さて、そんなことが夜ごと続いたおかげで、私は存外ずぶとく成長することができた。たいていのいたずらでは驚かないようになった私を見て、ムウマはとてもつまらなそうにしていた。そして次第に、私以外の町の人たちにいたずらをしかけるようになった。もう何年も前のことである。
ところが、だ。どうやら最近になって、ムウマはまたターゲットを私に戻したらしい。今一度私を怖がらせてやろうとでもいうのだろうか。しかしゴーストタイプの意地なのか何なのか知らないが、こっちとしては正直迷惑な話だ。子どものころと違って朝早く起きなければいけないのに、延々と泣き声を聞かされてはたまらない。なので夜泣きが聞こえはじめると私はムウマを呼んで、一緒に寝ることにしたのだ。──とはいったものの、私がうつらうつらしている間にまたどこかへ行ってしまうようで、朝目覚めても隣にムウマがいたことは一度もなかった。もしかしたら私がなかなか怖がらないからへそを曲げているのかもしれない。がんばっているところ大変申し訳ないけれどそろそろ解放してほしい。
そこで。
「よーしムウマ、今日は本を読んであげるからね」
大きな赤い猫目をぱちくりさせて、ムウマは私の手元をのぞきこんだ。世界中のむかし話やおとぎ話がまとめられた読み聞かせ絵本だ。色あざやかな装丁や可愛らしい挿絵を見て、ムウマは目をきらきらさせた。いいぞ、そうこなくっちゃ。

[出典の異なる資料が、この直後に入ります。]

(** C10. In the request loop a receive that returns zero bytes skips the
    loop body and goes back to the receive: it changes nothing, and a
    connection that only ever returns zero bytes keeps the loop
    receiving, with nothing sent and the connection not closed.  A run
    that is over ended at a received record that is not empty, up to
    which the loop was receiving, and that record is of another program
    than 395183; or of a procedure that is none of 10, 11, 12, 23 (the
    loop breaks and the connection is closed); or a DESTROY_LINK (its
    reply is sent, then the loop breaks and the connection is closed);
    or a CREATE_LINK or DEVICE_WRITE on which an exception was raised
    (nothing is sent for it and the connection is not closed). *)
Theorem C10_zero_byte_receive :
  forall (Awg : Type) (parse_scpi_command : option str -> Awg -> result Awg),
    (forall awg : Awg,
        lxi_request parse_scpi_command [] awg = ([], Ok (Continue, awg)))
    /\ (forall (recvs : list bytes) (awg : Awg),
           process_lxi_requests parse_scpi_command ([] :: recvs) awg
           = process_lxi_requests parse_scpi_command recvs awg)
    /\ (forall (n : nat) (awg : Awg),
           process_lxi_requests parse_scpi_command (repeat [] n) awg
           = ([], Ok (In_recv awg)))
    /\ (forall (recvs : list bytes) (awg : Awg) (t : list event)
               (r : result (loop_end Awg)),
           process_lxi_requests parse_scpi_command recvs awg = (t, r) ->
           (forall a, r <> Ok (In_recv a)) ->
           exists (before : list bytes) (rx_buf : bytes) (after : list bytes)
                  (tb : list event) (awgb : Awg),
             recvs = before ++ rx_buf :: after
             /\ lxi_loop parse_scpi_command before awg = (tb, Ok (In_recv awgb))
             /\ len rx_buf > 0
             /\ (bytes_to_uint (slice rx_buf 0x10 0x14) <> VXI11_CORE_ID
                 \/ (~ In (bytes_to_uint (slice rx_buf 0x18 0x1c))
                         [CREATE_LINK; DEVICE_WRITE; DEVICE_READ; DESTROY_LINK]
                     /\ r = Ok (Left_loop awgb)
                     /\ t = tb ++ [EvClose])
                 \/ (bytes_to_uint (slice rx_buf 0x18 0x1c) = DESTROY_LINK
                     /\ r = Ok (Left_loop awgb)
                     /\ exists d, t = tb ++ [EvSend d; EvClose])
                 \/ (In (bytes_to_uint (slice rx_buf 0x18 0x1c))
                        [CREATE_LINK; DEVICE_WRITE]
                     /\ t = tb
                     /\ exists e, r = Raise e))).
Proof.
  intros Awg parse_scpi_command. split; [|split; [|split]].
  - intros awg. now apply lxi_request_empty.
  - intros recvs awg. unfold process_lxi_requests. now rewrite lxi_loop_skip.
  - intros n awg. unfold process_lxi_requests.
    now rewrite lxi_loop_all_empty.
  - intros recvs awg t r Hrun Hr. unfold process_lxi_requests in Hrun.
    destruct (lxi_loop parse_scpi_command recvs awg) as [t0 r0] eqn:E.
    assert (Hr0 : forall a, r0 <> Ok (In_recv a)).
    { intros a ->. cbn [io_bind io_ret] in Hrun. injection Hrun as _ <-.
      now contradiction (Hr a). }
    destruct (lxi_loop_ended _ _ _ _ _ _ E Hr0)
      as (b & rx & af & tb & awgb & t1 & r1 & Hrecvs & Hb & Hreq & -> & Hcase).
    exists b, rx, af, tb, awgb.
    split; [exact Hrecvs|]. split; [exact Hb|].
    pose proof (lxi_request_outcome Awg parse_scpi_command rx awgb) as Hout.
    rewrite Hreq in Hout.
    inversion Hout as
      [Hz Et | Hpos Hprog Et | Hprog Hproc Et | e Hprog Hproc Et
       | mark body awg1 Hprog Hproc Hmark Et | mark body Hprog Hproc Hmark Et];
      subst t1 r1.
    + destruct Hcase as [(a & Ha & _)|(e & He & _)]; discriminate.
    + split; [exact Hpos | now left].
    + pose proof (vxi11_record_nonempty _ Hprog).
      split; [lia|]. right. left.
      destruct Hcase as [(a & Ha & ->)|(e & He & _)]; [|discriminate].
      injection Ha as <-. cbn [io_bind io_ret emit] in Hrun.
      injection Hrun as <- <-.
      split; [exact Hproc|]. split; [reflexivity|].
      now rewrite !app_nil_r.
    + pose proof (vxi11_record_nonempty _ Hprog).
      split; [lia|]. right. right. right.
      destruct Hcase as [(a & Ha & _)|(e' & He & ->)]; [discriminate|].
      cbn [io_bind] in Hrun. injection Hrun as <- <-.
      split; [exact Hproc|]. split; [now rewrite app_nil_r|]. now exists e'.
    + destruct Hcase as [(a & Ha & _)|(e & He & _)]; discriminate.
    + pose proof (vxi11_record_nonempty _ Hprog).
      split; [lia|]. right. right. left.
      destruct Hcase as [(a & Ha & ->)|(e & He & _)]; [|discriminate].
      injection Ha as <-. cbn [io_bind io_ret emit] in Hrun.
      injection Hrun as <- <-.
      split; [exact Hproc|]. split; [reflexivity|].
      exists (mark ++ generate_rpc_header (slice rx 4 8) ++ body).
      rewrite ?app_nil_r, <- ?app_assoc. reflexivity.
Qed.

さあ、もうおわかりだろう。名付けて"夜泣きをする前に寝かしつけてしまえ作戦"、開始だ。
「海や川でつかまえたポケモンを──」
すうすうと寝息をたてて、ムウマは眠っている。どうやら大成功だったようだ。ひらひらしたその体に布団をかけてやり、私は絵本に意識をもどす。ムウマのために買った本だったが、思いのほか興味深くて私自身がハマってしまった。これは当たりだったかもしれない。
さて、続きは
──ああああぁ……ああああぁ……
「え」
思わず布団をめくって確認する。──いる。確かにムウマは私の隣で寝ている。じゃあ、あれは?
「うそ」
私は毎晩、誰にむけて声をかけていたのだろう。誰に一緒に寝ようなどと言ってしまったのだろう。
今、耳元で聞こえる夜泣きは、いったい誰のものなのだろう。